In this study, we showed that the amplitude of the low-pass filtered ECoG signal (the local motor potential, LMP) correlates strongly with slow grasping motions of the hand and can be used to decode hand grasping movements under relatively unconstrained experimental conditions. The LMPs from a subset of ECoG electrodes demonstrated a large and significant correlation with finger kinematics. The LMP is a recently reported phenomenon that has been observed during two-dimensional movement trajectories of the arm [33], and has been shown to contain information related to finger flexions [54]. Our findings are consistent with these reports and expand them by showing that the LMP alone is sufficient for robust decoding of finger positions during slow grasping movements of the hand. The spatial distributions of the LMPs and their correlations with the kinematics of grasping motions of the hand were remarkably stationary across multiple sessions involving variations in wrist angle, elbow flexion and arm location. This enabled the development of robust linear decoding models that had good prediction accuracies (median r = 0.51, maximum r = 0.92), which are consistent across multiple sessions and days (median r = 0.52, maximum r = 0.86). Furthermore, we found that reasonable decoding accuracies for these movements could be achieved with as few as one to three ECoG electrodes over the peri-Rolandic cortex (median r with three electrodes = 0.49, maximum r = 0.90). It should be noted that subject C, who had a poor coverage of the motor cortex, as evidenced in figure 2, had a weaker decoding performance compared to the other three subjects. The robustness of the decoding models with even a limited number of electrodes, combined with the stationarity of the filters across variations in the position of the upper extremity, suggests the possibility of a practical ECoG-based brain–machine interface for control of upper extremity prosthetics.

The neural generators for the LMP are not known and further investigation is needed with concurrent measurements of neuronal spikes, local field potentials and the ECoG. Given the spatial distributions of the hand-movement relevant LMPs and their strong correlations with hand motions, it can be speculated that they are the direct result of the increase in population firing rates of cortical neurons in those locations. This is consistent with reports in primates [43, 44] and in fMRI studies in humans [45, 46] that show spatiotemporally distinct but focal increases in neuronal activation during movements related to the hand. It has also been reported previously that this phenomenon is distinctly different in its spatiotemporal tuning distribution from that of the traditional spectral power bands (i.e., mu, beta, gamma bands) [39]. These LMPs are slower changes that occur at modulation rates less than 1 Hz. It is therefore not surprising that the tuning of this phenomenon to faster hand movements including rapid finger motions is minimal. In our own data, collected from the same subjects, the LMP was not tuned to higher frequency movements beyond 0.5 Hz. Preliminary results from our group confirm [54] the tuning of high-frequency spectral components to the more dexterous and highly individuated finger movements, similar to the ones reported in [53].

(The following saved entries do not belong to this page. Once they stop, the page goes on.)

Lemma insert_desc_Permutation (x : A) (l : list A) :
  Permutation (insert_desc key x l) (x :: l).
Proof.
  induction l as [|y l IH]; simpl.
  - reflexivity.
  - destruct (key x <? key y)%float.
    + rewrite IH. apply perm_swap.
    + reflexivity.
Qed.

Lemma sort_desc_Permutation (l : list A) :
  Permutation (sort_desc key l) l.
Proof.
  induction l as [|x l IH]; simpl.
  - reflexivity.
  - rewrite insert_desc_Permutation. now apply perm_skip.
Qed.

Lemma insert_desc_HdRel (a x : A) (l : list A) :
  key_ge key a x -> HdRel (key_ge key) a l ->
  HdRel (key_ge key) a (insert_desc key x l).
Proof.
  intros Hax Hal. destruct l as [|y l]; simpl.
  - now constructor.
  - destruct (key x <? key y)%float; constructor.
    + now inversion Hal.
    + exact Hax.
Qed.

Lemma insert_desc_Sorted (x : A) (l : list A) :
  key_number key x -> Forall (key_number key) l ->
  Sorted (key_ge key) l -> Sorted (key_ge key) (insert_desc key x l).
Proof.
  intros Hx Hl Hs. induction Hs as [|y l Hs IH Hhd]; simpl.
  - repeat constructor.
  - inversion Hl as [|? ? Hy Hl']; subst.
    destruct (key x <? key y)%float eqn:Hlt.
    + constructor.
      * now apply IH.
      * apply insert_desc_HdRel; [|exact Hhd].
        now apply float_ltb_leb.
    + constructor.
      * now constructor.
      * constructor. now apply float_not_ltb_leb.
Qed.

Lemma sort_desc_Sorted (l : list A) :
  Forall (key_number key) l -> Sorted (key_ge key) (sort_desc key l).
Proof.
  induction 1 as [|x l Hx Hl IH]; simpl.
  - constructor.
  - apply insert_desc_Sorted; [exact Hx| |exact IH].
    now rewrite sort_desc_Permutation.
Qed.

Lemma insert_desc_ties (k : float) (x : A) (l : list A) :
  ties key k (insert_desc key x l) = ties key k (x :: l).
Proof.
  induction l as [|y l IH]; simpl.
  - reflexivity.
  - destruct (key x <? key y)%float eqn:Hlt; [|reflexivity].
    unfold ties in *. simpl in *. rewrite IH.
    destruct (key x =? k)%float eqn:Hx, (key y =? k)%float eqn:Hy;
      try reflexivity.
    rewrite (float_eqb_not_ltb _ _ _ Hx Hy) in Hlt. discriminate.
Qed.

(** Stability: elements with tied keys keep the order of the input. *)
Lemma sort_desc_ties (k : float) (l : list A) :
  ties key k (sort_desc key l) = ties key k l.
Proof.
  induction l as [|x l IH]; simpl.
  - reflexivity.
  - rewrite insert_desc_ties. unfold ties in *. simpl. now rewrite IH.
Qed.

End SortDesc.

(** Case analysis on the condition of a conditional of the goal. *)
Ltac case_if :=
  match goal with
  | |- context [if ?b then _ else _] =>
      lazymatch b with
      | true => fail
      | false => fail
      | _ => destruct b
      end
  end.

(* ===================================================================== *)
(** ** Python's operations on the values of the model *)
(* ===================================================================== *)

Arguments float_of_Z : simpl never.
Arguments int_truediv : simpl never.
Arguments int_overflows : simpl never.
Arguments Z_gt_float : simpl never.
Arguments Np.Z_of_float : simpl never.

Lemma float_of_Z_1000 : float_of_Z 1000 = 1000%float.
Proof. reflexivity. Qed.

Lemma float_of_Z_1000000 : float_of_Z 1000000 = 1000000%float.
Proof. reflexivity. Qed.

(** An integer that fits in 64 bits is divided by 1000 without
    overflow. *)
Lemma int_overflows_fit (n : Z) :
  (- 2 ^ 63 <= n < 2 ^ 63)%Z -> int_overflows n 1000 = false.
Proof.
  intros Hn. unfold int_overflows. apply Z.leb_gt.
  assert (Hc : (2 ^ 63 < (2 ^ 1024 - 2 ^ 970) * Z.abs 1000)%Z)
    by (apply Z.ltb_lt; vm_compute; reflexivity).
  set (c := ((2 ^ 1024 - 2 ^ 970) * Z.abs 1000)%Z) in *.
  clearbody c. lia.
Qed.

Lemma truediv_1000_spec (v : pyval) :
  (is_number v = true /\ int_too_large v = false /\
   exists q, truediv v 1000 = Ok q) \/
  (is_number v = false /\ int_too_large v = false /\
   truediv v 1000 = Raise TypeError) \/
  (is_number v = true /\ int_too_large v = true /\
   truediv v 1000 = Raise OverflowError).
Proof.
  destruct v as [|b|n|x|s]; simpl.
  - right. left. auto.
  - left. split; [reflexivity|]. split; [reflexivity|].
    destruct b; eexists; reflexivity.
  - unfold int_truediv. destruct (int_overflows n 1000).
    + right. right. auto.
    + left. split; [reflexivity|]. split; [reflexivity|].
      eexists; reflexivity.
  - left. split; [reflexivity|]. split; [reflexivity|].
    eexists; reflexivity.
  - right. left. auto.
Qed.

Lemma gt_spec (v : pyval) (c : float) :
  (is_number v = true /\ exists b, gt v c = Ok b) \/
  (is_number v = false /\ gt v c = Raise TypeError).
Proof.
  destruct v as [|b|n|x|s]; simpl; eauto.
Qed.

(** Case analysis on the outcome of the next [/ 1000] or [>] of the goal,
    with the facts about the value it was applied to. *)
Ltac step_truediv v :=
  let Hn := fresh "Hnum" in
  let Hl := fresh "Hlarge" in
  let q := fresh "q" in
  let E := fresh "E" in
  destruct (truediv_1000_spec v)
    as [(Hn & Hl & q & E) | [(Hn & Hl & E) | (Hn & Hl & E)]];
  rewrite E; simpl; rewrite ?Hn, ?Hl; simpl.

It can be argued that the observed amplitude modulation evident in the LMP is an artifact resulting from induced noise in the ECoG channels, i.e. as a direct result of the hand movements. However, multiple factors suggest otherwise. Firstly, the ECoG was re-referenced using a common average reference filter, which tends to cancel out noise at low spatial frequencies. Secondly, the spatial distribution of the channels in which the LMP correlated well with hand movements is over motor cortical regions, which is an unlikely coincidence in all four subjects. Furthermore, the observed correlation between the LMP and movement was consistent only at frequencies of hand kinematics below 0.5 Hz, which would not be expected if it were an artifactually induced phenomenon.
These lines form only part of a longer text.